▸ **Assignment**:
Where a line of the records holds the string "exists", copy that line.

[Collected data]
(** The status of [cat] on every path and its whole effect on the
    successful one. *)
Lemma cat_status_and_success (args : string) (w : World) :
  (forall d, resolve w (c_str args) = Some (IFile d) -> size d < modulus) ->
  let cannot_open :=
    forall d, resolve w (c_str args) <> Some (IFile d) in
  let read_fails :=
    (exists d, resolve w (c_str args) = Some (IFile d))
    /\ io_fault w (c_str args) = true in
  ((exists status, fst (cat args w) = Returned status /\ status < 0)
   <-> args = EmptyString \/ cannot_open \/ read_fails)
  /\ (forall d,
        args <> EmptyString ->
        resolve w (c_str args) = Some (IFile d) ->
        io_fault w (c_str args) = false ->
        size (fill (wrap (size d)) NUL) = size d
        /\ cat args w = (Returned 0, emit true Info (c_str d) w)
        /\ (nul_free d = true ->
            cat args w = (Returned 0, emit true Info d w))).
Proof.
  intros Hfit cannot_open read_fails.
  rewrite (cat_unfold _ w Hfit). subst cannot_open read_fails. split.
  - destruct args as [|a args]; cbn [empty].
    { split; [auto|]. intros _. exists (-1). split; [reflexivity | lia]. }
    set (path := c_str (String a args)) in *.
    destruct (resolve w path) as [[d|names]|] eqn:Hr.
    + destruct (io_fault w path) eqn:Hio; cbn [fst]; split.
      * intros _. right. right. split; [now exists d | reflexivity].
      * intros _. exists (-1). split; [reflexivity | lia].
      * intros (status & [= <-] & Hneg). lia.
      * intros [H | [H | [_ H]]]; [discriminate H | | discriminate H].
        now destruct (H d).
    + cbn [fst]. split.
      * intros _. right. left. intros d. discriminate.
      * intros _. exists (-1). split; [reflexivity | lia].
    + cbn [fst]. split.
      * intros _. right. left. intros d. discriminate.
      * intros _. exists (-1). split; [reflexivity | lia].
  - intros d Hne Hr Hio. rewrite Hr, Hio.
    destruct args as [|a args]; [now destruct Hne|]. cbn [empty].
    pose proof (size_nonneg d). specialize (Hfit d Hr).
    rewrite wrap_small by lia.
    split; [now apply size_fill|]. split; [reflexivity|].
    intros Hn. now rewrite (c_str_nul_free _ Hn).
Qed.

▸ **Solution to this exercise**:
    (exists d, resolve w (c_str args) = Some (IFile d))
  ((exists status, fst (cat args w) = Returned status /\ status < 0)
    { split; [auto|]. intros _. exists (-1). split; [reflexivity | lia]. }
      * intros _. right. right. split; [now exists d | reflexivity].
      * intros _. exists (-1). split; [reflexivity | lia].
      * intros _. exists (-1). split; [reflexivity | lia].
      * intros _. exists (-1). split; [reflexivity | lia].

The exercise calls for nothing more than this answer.